Wednesday, 9 August 2023

Hex Crawl 23 #206: Lake Rukamnat

Three hexes northwest, six north of Alakran.

 

Hundreds of years ago, the people who tilled the land packed up their things and slipped halters on their beasts, and each family pried a cornerstone from its house's foundation. Then they humped their loads over the unfriendly slopes of the Flood Ridge to the north, and settled down by the lake now known as Tubatti. This lake, known as Rukamnat, coalesced from the flow of the riverlet Nahlu-Galal. 

As the legend goes, Nahlu-Galal was an inconstant flow in those days, and so the people made a deal with its spirit (or more properly, the spirit that dwells in the geological rift beneath the Scarp and supplies all the fresh springs and qanats that bubble up from underneath that great barrier). They would have a lake, a constant supply of water, and Nahlu-Galal would be praised until the end of time. 

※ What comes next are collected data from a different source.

(* ===== verification/HttpFacts.v ===== *)
(** * Lemmas about one request on its own

    [served h env allow n db p db']: the program [h], run without interleaving
    from its [n]-th call on, gives [p] and leaves [db'].  The lemmas invert runs
    of the middleware and of the authorisations the handlers share. *)

From S2P Require Import Prelude GoStrings Fault Encoding GoParse StringFacts Op Db Progress Http HttpDiscovery HttpProvisioning HttpTelemetry.
From S2P Require Artifact Machine Boot Secureboot Installation Assignment Telemetry.
From S2P Require Import StoreTelemetry StoreMachines StoreInstallations Store Invariant Reachable System.

Section Served.
Context `{Decoders} `{Artifact.Crypto} (env : nat → ambient) (allow : bool).

Definition served {A} (h : handler A) (n : nat) (db : DB) (x : A) (db' : DB) : Prop :=
  serve h env allow n db = (x, db').

Lemma served_bind {A B} (h : handler A) (f : A → handler B) n db y db' :
  served (h ≫= f) n db y db' → ∃ x db1 n1, served h n db x db1 ∧ served (f x) n1 db1 y db'.
Proof.
  unfold served. destruct (serve_bind h f env allow n db) as [n' ->]. intros Hf.
  destruct (serve h env allow n db) as [x db1]. by exists x, db1, n'.
Qed.

Lemma served_call {B} (m : M DB B) n db r db' : served (call m) n db r db' → run m (env n) db = (r, db').
Proof. unfold served, call. cbn [serve]. by destruct (run m (env n) db). Qed.

Lemma served_ret {A} (x : A) n db y db' : served (mret x) n db y db' → y = x ∧ db' = db.
Proof. unfold served. cbn. by intros [= -> ->]. Qed.

Lemma served_read {B} (m : M DB B) n db r db' : keeps m → served (call m) n db r db' → db' = db ∧ run m (env n) db = (r, db).
Proof. intros Hk Hs%served_call. pose proof (run_keeps _ _ _ _ _ Hk Hs) as ->. done. Qed.

Lemma served_identifier r n db x db' : served (request_identifier r) n db x db' → db' = db.
Proof.
  unfold request_identifier. cbv zeta. destruct (_ || _); [|by intros [_ ->]%served_ret].
  intros [-> _]%served_read; [done|]. apply keeps_idgen.
Qed.

(** ** Middleware *)

(** The request a handler sees has another identifier only. *)
Definition same_request (r r' : Request) : Prop :=
  ∃ rid, r' = set_request_header "X-Request-ID" rid r.

(** A request identifier could not be made. *)
Definition untracked : Prop := ∃ r n db e db', served (request_identifier r) n db (Err e) db'.

Lemma served_handle_tracked server fetch x r n db p db' :
  served (handle server fetch x r) n db p db' →
  (untracked ∧ p_Status p = StatusInternalServerError ∧ db' = db) ∨
  ∃ rid r' rid' n' q, same_request r r' ∧ served (handler_of server fetch x r' rid') n' db q db' ∧
    p_Status p = p_Status q ∧ p_Body p = p_Body q ∧ r' = set_request_header "X-Request-ID" rid r.
Proof.
  unfold handle. destruct (core_pattern x) as [s|].
  - unfold ensureRequestContext. intros (rid & db1 & n1 & Hi & Hs)%served_bind.
    pose proof (served_identifier _ _ _ _ _ Hi) as ->. destruct rid as [rid|e]; [|left; apply served_ret in Hs as [-> ->]; split; [by eexists _, _, _, _, _|done]].
    apply served_bind in Hs as (q & db2 & n2 & Hq & [-> ->]%served_ret). unfold requestLog in Hq.
    apply served_bind in Hq as (rid' & db3 & n3 & Hi' & Hq). pose proof (served_identifier _ _ _ _ _ Hi') as ->.
    destruct rid' as [rid'|e]; [|left; apply served_ret in Hq as [-> ->]; split; [by eexists _, _, _, _, _|done]].
    apply served_bind in Hq as (q' & db4 & n4 & Hq & [-> ->]%served_ret).
    right. exists rid, (set_request_header "X-Request-ID" rid r), rid', n3, q'. split_and!; try done. by exists rid.
  - unfold ensureRequestContext. intros (rid & db1 & n1 & Hi & Hs)%served_bind.
    pose proof (served_identifier _ _ _ _ _ Hi) as ->. destruct rid as [rid|e]; [|left; apply served_ret in Hs as [-> ->]; split; [by eexists _, _, _, _, _|done]].
    apply served_bind in Hs as (q & db2 & n2 & Hq & [-> ->]%served_ret).
    right. exists rid, (set_request_header "X-Request-ID" rid r), rid, n1, q. split_and!; try done. by exists rid.
Qed.

(** The answer of a route is its handler's, up to headers, unless no request
    identifier could be made. *)
Lemma served_handle server fetch x r n db p db' :
  served (handle server fetch x r) n db p db' →
  (p_Status p = StatusInternalServerError ∧ db' = db) ∨
  ∃ rid r' rid' n' q, same_request r r' ∧ served (handler_of server fetch x r' rid') n' db q db' ∧
    p_Status p = p_Status q ∧ p_Body p = p_Body q ∧ r' = set_request_header "X-Request-ID" rid r.
Proof. intros [(_ & Hp)|Hq]%served_handle_tracked; [by left|by right]. Qed.

(** It can be made while the random source answers. *)
Lemma healthy_tracked : (∀ n, healthy (env n)) → ¬ untracked.
Proof.
  intros Henv (r & n & db & e & db' & Hs). unfold request_identifier in Hs. cbv zeta in Hs.
  destruct (_ || _); [|by apply served_ret in Hs as [? _]]. apply served_call in Hs. unfold run in Hs.
  destruct (idgen_run _ (Henv n) "req_" db db 0) as [id Hid]. rewrite Hid in Hs. by simplify_eq.
Qed.

(** Other headers are as they were. *)
Lemma header_set_ne k v r key : CanonicalHeaderKey k ≠ CanonicalHeaderKey key → header (set_request_header k v r) key = header r key.
Proof.
  unfold header, set_request_header. generalize (CanonicalHeaderKey k) (CanonicalHeaderKey key). clear k key. intros k key Hne.
  cbn [q_Header Get]. rewrite (proj2 (String.eqb_neq k key)) by done.
  induction (q_Header r) as [|[k' v'] l IH]; [done|]. rewrite filter_cons. cbn [fst].
  destruct (decide (k' ≠ k)) as [Hk|Hk]; cbn [Get]; [by rewrite IH|].
  apply dec_stable in Hk as ->. by rewrite (proj2 (String.eqb_neq k key)), IH.
Qed.

(** ** The authorisation of boot material *)

Definition authorised (server : Server) (iid : string) (db : DB) (m : publicBootContext) : Prop :=
  specs db !! iid = Some (pc_Spec m) ∧
  (∃ row, machines db !! Installation.MachineID (pc_Spec m) = Some row ∧ pc_Machine m = scanMachine row) ∧
  Machine.m_Policy (pc_Machine m) = Machine.PolicyProvision ∧
  Secureboot.AllowsProvision (s_secureBootPolicy server) (Machine.SecureBootState (pc_Machine m)) = true ∧
  assignment_of iid db = Some (pc_Assignment m) ∧
  Assignment.a_State (pc_Assignment m) = Assignment.StateArmed ∧
  Assignment.MachineID (pc_Assignment m) = Machine.ID (pc_Machine m).

Lemma run_InstallationSpec id a db s db' :
  run (InstallationSpec id) a db = (Ok s, db') → specs db !! TrimSpace id = Some s ∧ db' = db.
Proof. unfold InstallationSpec. intros Hr. db_inv. done. Qed.

Lemma run_Store_Machine id a db m db' :
  run (Store_Machine id) a db = (Ok m, db') → (∃ row, machines db !! TrimSpace id = Some row ∧ m = scanMachine row) ∧ db' = db.
Proof. intros (c & Hr & ->)%run_Ok. apply Store_Machine_Ok in Hr as [? ->]. done. Qed.

Lemma run_AssignmentForInstallation id a db y db' :
  run (AssignmentForInstallation id) a db = (Ok y, db') → assignment_of (TrimSpace id) db = Some y ∧ db' = db.
Proof.
  unfold AssignmentForInstallation, scanAssignment. intros Hr. db_inv.
  match goal with Hv : Ok _ = Assignment.Validate _ |- _ => clear Hv | Hv : Assignment.Validate _ = Ok _ |- _ => clear Hv end. done.
Qed.

(** Boot material is public in the armed state of a provisioned machine only. *)
Lemma public_boot_armed policy armed : Boot.PublicBootAllowed (Boot.Evaluate policy armed false) = true →
  policy = Machine.PolicyProvision ∧ armed = true.
Proof.
  unfold Boot.Evaluate. destruct (policy =? Machine.PolicyProvision)%string eqn:E; [apply String.eqb_eq in E as ->|].
  - by destruct armed.
  - by destruct armed; repeat case_match; try done.
Qed.

Lemma served_context server id n db material db' :
  served (loadPublicBootContext server id) n db material db' →
  db' = db ∧ match material with Ok m => wf db → authorised server (TrimSpace id) db m | Err _ => True end.
Proof.
  unfold loadPublicBootContext. cbv zeta. destruct (TrimSpace id =? "")%string; [by intros [-> ->]%served_ret|].
  intros (spec & db1 & n1 & Hs & Hk)%served_bind. apply served_read in Hs as [-> Hs]; [|apply keeps_InstallationSpec].
  destruct spec as [spec|]; [|by apply served_ret in Hk as [-> ->]].
  apply served_bind in Hk as (item & db2 & n2 & Hm & Hk). apply served_read in Hm as [-> Hm]; [|apply keeps_Store_Machine].
  destruct item as [item|]; [|by apply served_ret in Hk as [-> ->]].
  apply served_bind in Hk as (active & db3 & n3 & Hy & Hk). apply served_read in Hy as [-> Hy]; [|apply keeps_AssignmentForInstallation].
  destruct active as [active|]; [|by apply served_ret in Hk as [-> ->]].
  apply served_ret in Hk as [-> ->]. split; [done|].
  apply run_InstallationSpec in Hs as [Hs _]. apply run_Store_Machine in Hm as [(row & Hrow & ->) _].
  apply run_AssignmentForInstallation in Hy as [Hy _]. rewrite TrimSpace_idem in *.
  match goal with |- match ?r with _ => _ end => destruct r as [m|] eqn:Er end; [|done]. intros Hwf.
  destruct (wf_specs _ Hwf _ _ Hs) as (_ & [m' Hm'] & _). pose proof (mo_trim _ _ (wf_machines _ Hwf) _ _ Hm') as Ht.
  rewrite Ht in Hrow. ok_inv. bool_inv.
  match goal with Hg : Boot.PublicBootAllowed _ = true |- _ => apply public_boot_armed in Hg as [Hp Ha] end. bool_inv.
  split_and!; try done. by exists row.
Qed.

(** ** The authentication of telemetry *)

(** A live credential of the installation; [P] is what its verifier accepts. *)
Definition live_credential (iid : string) (t : time) (P : string → Prop) (db : DB) : Prop :=
  ∃ id row, credential_of iid db = Some (id, row) ∧ stamp_time (cr_revoked_at row) = zeroTime ∧
    (t < cr_expires_at row)%Z ∧ P (cr_secret_sha256 row).

(** The bearer token is the secret the verifier was made of. *)
Definition bearer (r : Request) (verifier : string) : Prop :=
  let authorization := TrimSpace (header r "Authorization") in
  HasPrefix authorization "Bearer " = true ∧
  verifier = Artifact.sha256 (TrimSpace (TrimSpace (TrimPrefix authorization "Bearer "))).

(** The signature is the verifier's, over the request as it was received. *)
Definition signed (r : Request) (verifier : string) : Prop :=
  let authorization := TrimSpace (header r "Authorization") in
  HasPrefix authorization (Scheme +:+ " ") = true ∧
  ∃ timestamp content text, ParseInt (TrimSpace (header r "X-Aegis-Timestamp")) = Some timestamp ∧ q_Body r = Ok content ∧
    Telemetry.Canonical (q_Method r) (q_Path r) (TrimSpace (header r "Idempotency-Key")) timestamp content = Ok text ∧
    Telemetry.Verify verifier text (TrimSpace (TrimPrefix authorization (Scheme +:+ " "))) = true.

Lemma served_bearer r iid n db refused db' :
  served (authenticateInstallerTelemetry r iid) n db refused db' →
  match refused with
  | Some p => db' = db ∧ (p_Status p = StatusNotFound ∨ p_Status p = StatusUnauthorized)
  | None => ∃ i, live_credential (TrimSpace iid) (clock (env i)) (bearer r) db
  end.
Proof.
  unfold authenticateInstallerTelemetry. destruct (iid =? "")%string; [intros [-> ->]%served_ret; by auto|]. cbv zeta.
  destruct (negb _ || _) eqn:E; [intros [-> ->]%served_ret; by auto|]. bool_inv.
  intros (accepted & db1 & n1 & Ha%served_call & [-> ->]%served_ret)%served_bind. destruct accepted as [c|e].
  - exists n. apply AuthenticateLifecycleCredential_Ok in Ha as (id & row & ? & ? & ? & ? & _). exists id, row.
    split_and!; try done.
  - split; [|by right]. by eapply run_atomic; [apply atomic_AuthenticateLifecycleCredential|].
Qed.

Lemma served_signed r iid limit n db authenticated db' :
  served (authenticateReporterBody r iid (TrimSpace (header r "Idempotency-Key")) limit) n db authenticated db' →
  match authenticated with
  | inl p => db' = db ∧ (p_Status p = StatusBadRequest ∨ p_Status p = StatusUnauthorized)
  | inr content => ∃ i, live_credential (TrimSpace iid) (clock (env i)) (signed r) db
  end.
Proof.
  unfold authenticateReporterBody. destruct (read_body r limit) as [content|] eqn:Eb; [|intros [-> ->]%served_ret; by auto]. cbv zeta.
  destruct (negb _) eqn:E; [intros [-> ->]%served_ret; by auto|]. bool_inv.
  destruct (ParseInt _) as [timestamp|] eqn:Et; [|intros [-> ->]%served_ret; by auto].
  destruct (timestamp <=? 0)%Z; [intros [-> ->]%served_ret; by auto|].
  intros (verified & db1 & n1 & Ha%served_call & [-> ->]%served_ret)%served_bind. destruct verified as [c|e].
  - exists n. apply VerifyLifecycleMAC_Ok in Ha as (id & row & text & ? & ? & ? & Hr & ? & _). exists id, row.
    split_and!; try done; [by rewrite Hr|]. split; [done|]. exists timestamp, content, text.
    split_and!; try done. unfold read_body in Eb. ok_inv. done.
  - split; [|by right]. by eapply run_atomic; [apply atomic_VerifyLifecycleMAC|].
Qed.
End Served.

But the people were clumsy and untutored; they gave the wrong offerings; and so Nahlu-Galal in her wrath decreed that the lake would in three days inundate the village, whose foundations would sink to the depth of a wind-bowed palm. Only by fervent pleas and the intervention of a prophet did the folk convince Nahlu-Galal to cause another lake to spring up to the north of the Flood Ridge for their settlement. This place was called Tubatti ("bargain"), for it was bargained for.

If this story seems capricious and implausible, so are the spirits of deep water. A moment's glance as one rides by the lake is enough to confirm that the drowned foundations of Rukamnat's village, each one incomplete, are still there.